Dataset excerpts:
• • • • •
Lemma Sent_follow p a s r id r1 ms a' :
  p ∈ nodes -> Sim p a s r -> Sent a id r1 ms a' -> (id = pid -> RCall p r r1 ms) ->
  Follow p a s r a'.
Proof.
  intros Hp HS [E1 E2 E3 E4 E5 E6 (xs & E7 & Hxs)] Hcall.
  destruct HS. destruct (decide (id = pid)) as [->|Hne].
  - destruct (Hcall eq_refl) as (inputs & Hin & Hst).
    set (r' := rcommit _ _ _ _) in Hst.
    assert (rn_nodes r' p = set_rmessages r1 []) as En.
    { unfold r'. cbn. unfold rupd. by rewrite Z.eqb_refl. }
    assert (forall q, q <> p -> rn_nodes r' q = rn_nodes r q) as Hother.
    { intros q Hq. unfold r'. cbn. unfold rupd. by rewrite (proj2 (Z.eqb_neq q p) Hq). }
    assert (rn_soup r' = (rn_soup r ++ sends p (r_messages r1)) ++ sends p ms) as Es by done.
    assert (rn_outputs r' = rn_outputs r) as Eo by done.
    assert (rn_inputs r' = inputs) as Ei by done.
    clearbody r'. exists s, r'. split; [|split; [|rewrite E7, length_app; lia]].
    + split; rewrite ?Eo, ?Ei; try done; [by apply rtc_once|].
      rewrite Es, <- app_assoc. apply list_subseteq_app_l. reflexivity.
    + split; rewrite ?E1, ?E2, ?E3, ?E4, ?E5, ?E6, ?En, ?Eo; try done.
      * by rewrite lookup_insert_eq.
      * intros m Hm. unfold Reported. rewrite Eo. by apply sm_out0.
      * intros to m. rewrite E7. intros [Hm|Hm]%elem_of_app; [eauto|].
        by destruct (Hxs _ _ Hm) as (b & [=] & _).
      * intros to m. rewrite E7, Es. intros [Hm|Hm]%elem_of_app.
        { rewrite <- app_assoc. apply elem_of_app. left. eauto. }
        destruct (Hxs _ _ Hm) as (b & [= <-] & Hb). rewrite !elem_of_app, !elem_of_sends.
        destruct Hb; [left; right|right]; done.
  - exists s, r. split; [apply Evolve_refl|]. split; [|rewrite E7, length_app; lia].
    split; rewrite ?E1, ?E2, ?E3, ?E4, ?E5, ?E6; try done.
    + by rewrite lookup_insert_ne by done.
    + intros to m. rewrite E7. intros [Hm|Hm]%elem_of_app; [eauto|].
      by destruct (Hxs _ _ Hm) as (b & [=] & _).
    + intros to m. rewrite E7. intros [Hm|Hm]%elem_of_app; [eauto|].
      by destruct (Hxs _ _ Hm) as (b & [=] & _).
Qed.

Lemma set_rmessages_id r : r_messages r = [] -> set_rmessages r [] = r.
Proof. destruct r. cbn. by intros ->. Qed.

(** Taking the output of a broadcast. *)
Lemma rtaken_follow p a s r id r0 v r1 :
  p ∈ nodes -> p ∉ byz -> Sim p a s r -> a_rbc a !! id = Some r0 -> rbc_Output r0 = (Some v, r1) ->
  Follow p a s r (set_rbcResults (put_rbc a id r0 r1) (<[id := v]> (a_rbcResults a))).
Proof.
  intros Hp Hpb HS Hr HO. pose proof HS as HS'. destruct HS'.
  destruct (decide (id = pid)) as [->|Hne].
  - rewrite sm_rbc0 in Hr. injection Hr as <-.
    set (r' := mkRNet (rupd (rn_nodes r) p r1) (rn_soup r) (rn_inputs r)
      (rn_outputs r ++ [(p, v)])).
    assert (rstep r r') as Hst by by apply rs_output.
    assert (rn_nodes r' p = r1) as En by by unfold r'; cbn; unfold rupd; rewrite Z.eqb_refl.
    assert (forall q, q <> p -> rn_nodes r' q = rn_nodes r q) as Hother.
    { intros q Hq. unfold r'. cbn. unfold rupd. by rewrite (proj2 (Z.eqb_neq q p) Hq). }
    assert (rn_outputs r ⊆ rn_outputs r') as Hout by (apply list_subseteq_app_l; reflexivity).
    assert ((p, v) ∈ rn_outputs r') as Hv.
    { apply elem_of_app. right. by apply list_elem_of_singleton. }
    assert (rn_soup r' = rn_soup r) as Es by done.
    assert (rn_inputs r' = rn_inputs r) as Ei by done.
    clearbody r'. exists s, r'. split; [|split; [|cbn; lia]].
    + split; rewrite ?Es, ?Ei; try done; [by apply rtc_once|by left].
    + unfold rbc_Output in HO. destruct (r_output _); [|done]. injection HO as -> <-.
      split; cbn; rewrite ?En, ?Es; try done.
      * by rewrite lookup_insert_eq.
      * intros w. rewrite lookup_insert_eq. intros [= <-]. done.
      * intros m Hm. destruct (sm_out0 m Hm) as [[(w & ? & ? & ?)|?] ?]; (split; [|done]);
          [left; exists w; split_and!; auto|by right].
  - exists s, r. split; [apply Evolve_refl|]. split; [|cbn; lia].
    split; cbn; try done; [by rewrite lookup_insert_ne|].
    intros w. rewrite lookup_insert_ne by done. auto.
Qed.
• • • • •
__TASK REQUIREMENTS__
Each of the lines above must appear again, unchanged.

__RESULT OF THE TASK__
Lemma Sent_follow p a s r id r1 ms a' :
  p ∈ nodes -> Sim p a s r -> Sent a id r1 ms a' -> (id = pid -> RCall p r r1 ms) ->
  Follow p a s r a'.
Proof.
  intros Hp HS [E1 E2 E3 E4 E5 E6 (xs & E7 & Hxs)] Hcall.
  destruct HS. destruct (decide (id = pid)) as [->|Hne].
  - destruct (Hcall eq_refl) as (inputs & Hin & Hst).
    set (r' := rcommit _ _ _ _) in Hst.
    assert (rn_nodes r' p = set_rmessages r1 []) as En.
    { unfold r'. cbn. unfold rupd. by rewrite Z.eqb_refl. }
    assert (forall q, q <> p -> rn_nodes r' q = rn_nodes r q) as Hother.
    { intros q Hq. unfold r'. cbn. unfold rupd. by rewrite (proj2 (Z.eqb_neq q p) Hq). }
    assert (rn_soup r' = (rn_soup r ++ sends p (r_messages r1)) ++ sends p ms) as Es by done.
    assert (rn_outputs r' = rn_outputs r) as Eo by done.
    assert (rn_inputs r' = inputs) as Ei by done.
    clearbody r'. exists s, r'. split; [|split; [|rewrite E7, length_app; lia]].
    + split; rewrite ?Eo, ?Ei; try done; [by apply rtc_once|].
      rewrite Es, <- app_assoc. apply list_subseteq_app_l. reflexivity.
    + split; rewrite ?E1, ?E2, ?E3, ?E4, ?E5, ?E6, ?En, ?Eo; try done.
      * by rewrite lookup_insert_eq.
      * intros m Hm. unfold Reported. rewrite Eo. by apply sm_out0.
      * intros to m. rewrite E7. intros [Hm|Hm]%elem_of_app; [eauto|].
        by destruct (Hxs _ _ Hm) as (b & [=] & _).
      * intros to m. rewrite E7, Es. intros [Hm|Hm]%elem_of_app.
        { rewrite <- app_assoc. apply elem_of_app. left. eauto. }
        destruct (Hxs _ _ Hm) as (b & [= <-] & Hb). rewrite !elem_of_app, !elem_of_sends.
        destruct Hb; [left; right|right]; done.
  - exists s, r. split; [apply Evolve_refl|]. split; [|rewrite E7, length_app; lia].
    split; rewrite ?E1, ?E2, ?E3, ?E4, ?E5, ?E6; try done.
    + by rewrite lookup_insert_ne by done.
    + intros to m. rewrite E7. intros [Hm|Hm]%elem_of_app; [eauto|].
      by destruct (Hxs _ _ Hm) as (b & [=] & _).
    + intros to m. rewrite E7. intros [Hm|Hm]%elem_of_app; [eauto|].
      by destruct (Hxs _ _ Hm) as (b & [=] & _).
Qed.

Lemma set_rmessages_id r : r_messages r = [] -> set_rmessages r [] = r.
Proof. destruct r. cbn. by intros ->. Qed.

(** Taking the output of a broadcast. *)
Lemma rtaken_follow p a s r id r0 v r1 :
  p ∈ nodes -> p ∉ byz -> Sim p a s r -> a_rbc a !! id = Some r0 -> rbc_Output r0 = (Some v, r1) ->
  Follow p a s r (set_rbcResults (put_rbc a id r0 r1) (<[id := v]> (a_rbcResults a))).
Proof.
  intros Hp Hpb HS Hr HO. pose proof HS as HS'. destruct HS'.
  destruct (decide (id = pid)) as [->|Hne].
  - rewrite sm_rbc0 in Hr. injection Hr as <-.
    set (r' := mkRNet (rupd (rn_nodes r) p r1) (rn_soup r) (rn_inputs r)
      (rn_outputs r ++ [(p, v)])).
    assert (rstep r r') as Hst by by apply rs_output.
    assert (rn_nodes r' p = r1) as En by by unfold r'; cbn; unfold rupd; rewrite Z.eqb_refl.
    assert (forall q, q <> p -> rn_nodes r' q = rn_nodes r q) as Hother.
    { intros q Hq. unfold r'. cbn. unfold rupd. by rewrite (proj2 (Z.eqb_neq q p) Hq). }
    assert (rn_outputs r ⊆ rn_outputs r') as Hout by (apply list_subseteq_app_l; reflexivity).
    assert ((p, v) ∈ rn_outputs r') as Hv.
    { apply elem_of_app. right. by apply list_elem_of_singleton. }
    assert (rn_soup r' = rn_soup r) as Es by done.
    assert (rn_inputs r' = rn_inputs r) as Ei by done.
    clearbody r'. exists s, r'. split; [|split; [|cbn; lia]].
    + split; rewrite ?Es, ?Ei; try done; [by apply rtc_once|by left].
    + unfold rbc_Output in HO. destruct (r_output _); [|done]. injection HO as -> <-.
      split; cbn; rewrite ?En, ?Es; try done.
      * by rewrite lookup_insert_eq.
      * intros w. rewrite lookup_insert_eq. intros [= <-]. done.
      * intros m Hm. destruct (sm_out0 m Hm) as [[(w & ? & ? & ?)|?] ?]; (split; [|done]);
          [left; exists w; split_and!; auto|by right].
  - exists s, r. split; [apply Evolve_refl|]. split; [|cbn; lia].
    split; cbn; try done; [by rewrite lookup_insert_ne|].
    intros w. rewrite lookup_insert_ne by done. auto.
Qed.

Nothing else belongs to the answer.